- Date: 23–29 November
- Edition: 6th
- Surface: Clay
- Location: São Paulo, Brazil

Champions

Singles
- Felipe Meligeni Alves

Doubles
- Luis David Martínez / Felipe Meligeni Alves
| São Paulo Challenger de Tênis |

= 2020 São Paulo Challenger de Tênis =

The 2020 São Paulo Challenger de Tênis is a professional tennis tournament to be played on clay courts. It is the sixth edition of the tournament which is part of the 2020 ATP Challenger Tour. It takes place in São Paulo, Brazil between 23 and 29 November 2020. It was originally scheduled to take place in Florianópolis (hardcourt) but was relocated to São Paulo (clay court) and took the São Paulo Challenger de Tênis namesake after restrictions in Santa Catarina state due to the COVID-19 pandemic.

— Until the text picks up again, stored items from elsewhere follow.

(** * The ADB (Apple Desktop Bus) protocol decoder of libsigrokdecode

    A shallow embedding of [decoders/adb/pd.py]: the timing table, the
    tolerance check, and the [decode] state machine, written as a small
    state-and-exception monad over the decoder object.

    Python [float]s are IEEE 754 binary64 numbers and are embedded as Rocq's
    primitive floats, which are the same numbers with the same rounding.
    Python [int]s are embedded as [Z]. *)

From Stdlib Require Import ZArith List String Ascii Bool Lia.
From Stdlib Require Import DecimalString HexadecimalString.
From Stdlib Require Import Floats.
Import ListNotations.

#[local] Set Warnings "-inexact-float".
#[local] Open Scope Z_scope.

(** ** Python numbers and strings *)

(** [float(z)] for a Python int.  The conversion is exact below [2^53] and
    is meant for sample numbers and sample rates, which stay far below
    [2^63]. *)
Definition float_of_int (z : Z) : float :=
  match z with
  | Z0 => 0%float
  | Zpos _ => PrimFloat.of_uint63 (Uint63.of_Z z)
  | Zneg p => (- PrimFloat.of_uint63 (Uint63.of_Z (Zpos p)))%float
  end.

(** [str(z)] for a Python int. *)
Definition str (z : Z) : string :=
  DecimalString.NilZero.string_of_int (Z.to_int z).

(** [hex(z)] for a Python int: ["0x5"], ["-0x1f"]. *)
Definition hex (z : Z) : string :=
  match z with
  | Zneg p => "-0x" ++ HexadecimalString.NilZero.string_of_uint (N.to_hex_uint (Npos p))
  | _ => "0x" ++ HexadecimalString.NilZero.string_of_uint (N.to_hex_uint (Z.to_N z))
  end.

(** [n] zeros. *)
Fixpoint zeros (n : nat) : string :=
  match n with
  | O => EmptyString
  | S k => String "0" (zeros k)
  end.

(** [s] padded on the left with zeros to [width] characters; a string that
    is as long or longer is left as it is. *)
Definition zfill (width : nat) (s : string) : string :=
  zeros (width - String.length s) ++ s.

(** ["{:04x}".format(z)]: lower-case hexadecimal, zero-padded to width 4,
    the sign counting in the width. *)
Definition format_04x (z : Z) : string :=
  match z with
  | Zneg p => "-" ++ zfill 3 (HexadecimalString.NilZero.string_of_uint (N.to_hex_uint (Npos p)))
  | _ => zfill 4 (HexadecimalString.NilZero.string_of_uint (N.to_hex_uint (Z.to_N z)))
  end.

(** ** Timing values in us for the signal (the [timing] dictionary) *)

Module Timing.

Inductive key : Set :=
| RESET | ATTENTION | SYNC | BIT_CELL | BIT_0_LOW | BIT_1_LOW
| STOP | STOP_SREQ | TLT.

(** [timing[type]] *)
Definition timing (type : key) : float :=
  match type with
  | RESET => 3000
  | ATTENTION => 800
  | SYNC => 65
  | BIT_CELL => 100
  | BIT_0_LOW => 65
  | BIT_1_LOW => 35
  | STOP => 70
  | STOP_SREQ => 300
  | TLT => 200
  end%float.

(** [timing[type + '_TOL']] *)
Definition timing_TOL (type : key) : float :=
  match type with
  | RESET => 100
  | ATTENTION => 24
  | SYNC => 2
  | BIT_CELL => 30
  | BIT_0_LOW => 5
  | BIT_1_LOW => 5
  | STOP => 21
  | STOP_SREQ => 90
  | TLT => 60
  end%float.

End Timing.

Import Timing(timing, timing_TOL).

(** ** Annotations *)

(** [annotations]: the annotation classes, by index. *)
Definition annotations : list (string * string) :=
  [ ("reset", "Bus reset");                 (* 0 *)
    ("attention", "Attention condition");   (* 1 *)
    ("sync", "Sync condition");             (* 2 *)
    ("start", "Start bit");                 (* 3 *)
    ("stop", "Stop bit");                   (* 4 *)
    ("addr", "Address bit");                (* 5 *)
    ("cmd", "Command bit");                 (* 6 *)
    ("reg", "Register bit");                (* 7 *)
    ("dat", "Data bit");                    (* 8 *)
    ("tlt", "Stop-bit-to-start-bit delay"); (* 9 *)
    ("srq", "Service request");             (* 10 *)
    ("command", "Command");                 (* 11 *)
    ("address", "Device address");          (* 12 *)
    ("register", "Register");               (* 13 *)
    ("data", "Data");                       (* 14 *)
    ("warning", "Warning") ]%string.        (* 15 *)

(** [annotation_rows]: row id, row name, classes shown in the row. *)
Definition annotation_rows : list (string * string * list Z) :=
  [ ("bus", "Bus", [0; 1; 2; 3; 4; 5; 6; 7; 8; 9; 10]);
    ("transactions", "Transactions", [11; 12; 13; 14]);
    ("warnings", "Warnings", [15]) ]%string.

(** The id of the class an annotation index stands for. *)
Definition class_id (idx : Z) : option string :=
  option_map fst (nth_error annotations (Z.to_nat idx)).

(** The id of the row an annotation index is displayed in. *)
Definition row_of (idx : Z) : option string :=
  option_map (fun row => fst (fst row))
    (find (fun row => existsb (Z.eqb idx) (snd row)) annotation_rows).

(** One call [self.put(ss, es, self.out_ann, [idx, texts])]. *)
Record Annotation : Set := mkAnn {
  ann_ss : Z;
  ann_es : Z;
  ann_idx : Z;
  ann_texts : list string
}.

(** ** The sample stream, seen through [self.wait] *)

Inductive Direction : Set := Rising | Falling.

(** An edge of the ADB line: its direction and the sample number at which
    the line has the new level. *)
Record Edge : Set := mkEdge {
  direction : Direction;
  sample_index : Z
}.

==Singles main-draw entrants==
===Seeds===

| Country | Player | Rank^{1} | Seed |
|---|---|---|---|
| BRA | Thiago Monteiro | 84 | 1 |
| BRA | Thiago Seyboth Wild | 115 | 2 |
| EGY | Mohamed Safwat | 156 | 3 |
| ECU | Emilio Gómez | 159 | 4 |
| KAZ | Dmitry Popko | 172 | 5 |
| POR | Frederico Ferreira Silva | 201 | 6 |
| BRA | João Menezes | 204 | 7 |
| ARG | Juan Pablo Ficovich | 205 | 8 |

- ^{1} Rankings as of 16 November 2020.

===Other entrants===
The following players received wildcards into the singles main draw:
- POR Gastão Elias
- BRA Igor Marcondes
- BRA João Pedro Sorgi

The following player received entry into the singles main draw as an alternate:
- TUN Aziz Dougaz

The following players received entry from the qualifying draw:
- COL Alejandro González
- BRA Matheus Pucinelli de Almeida
- BRA João Lucas Reis da Silva
- ARG Camilo Ugo Carabelli

The following player received entry as a lucky loser:
- ZIM Benjamin Lock

==Champions==
===Singles===

- BRA Felipe Meligeni Alves def. POR Frederico Ferreira Silva 6–2, 7–6^{(7–1)}.

===Doubles===

- VEN Luis David Martínez / BRA Felipe Meligeni Alves def. BRA Rogério Dutra Silva / BRA Fernando Romboli 6–3, 6–3.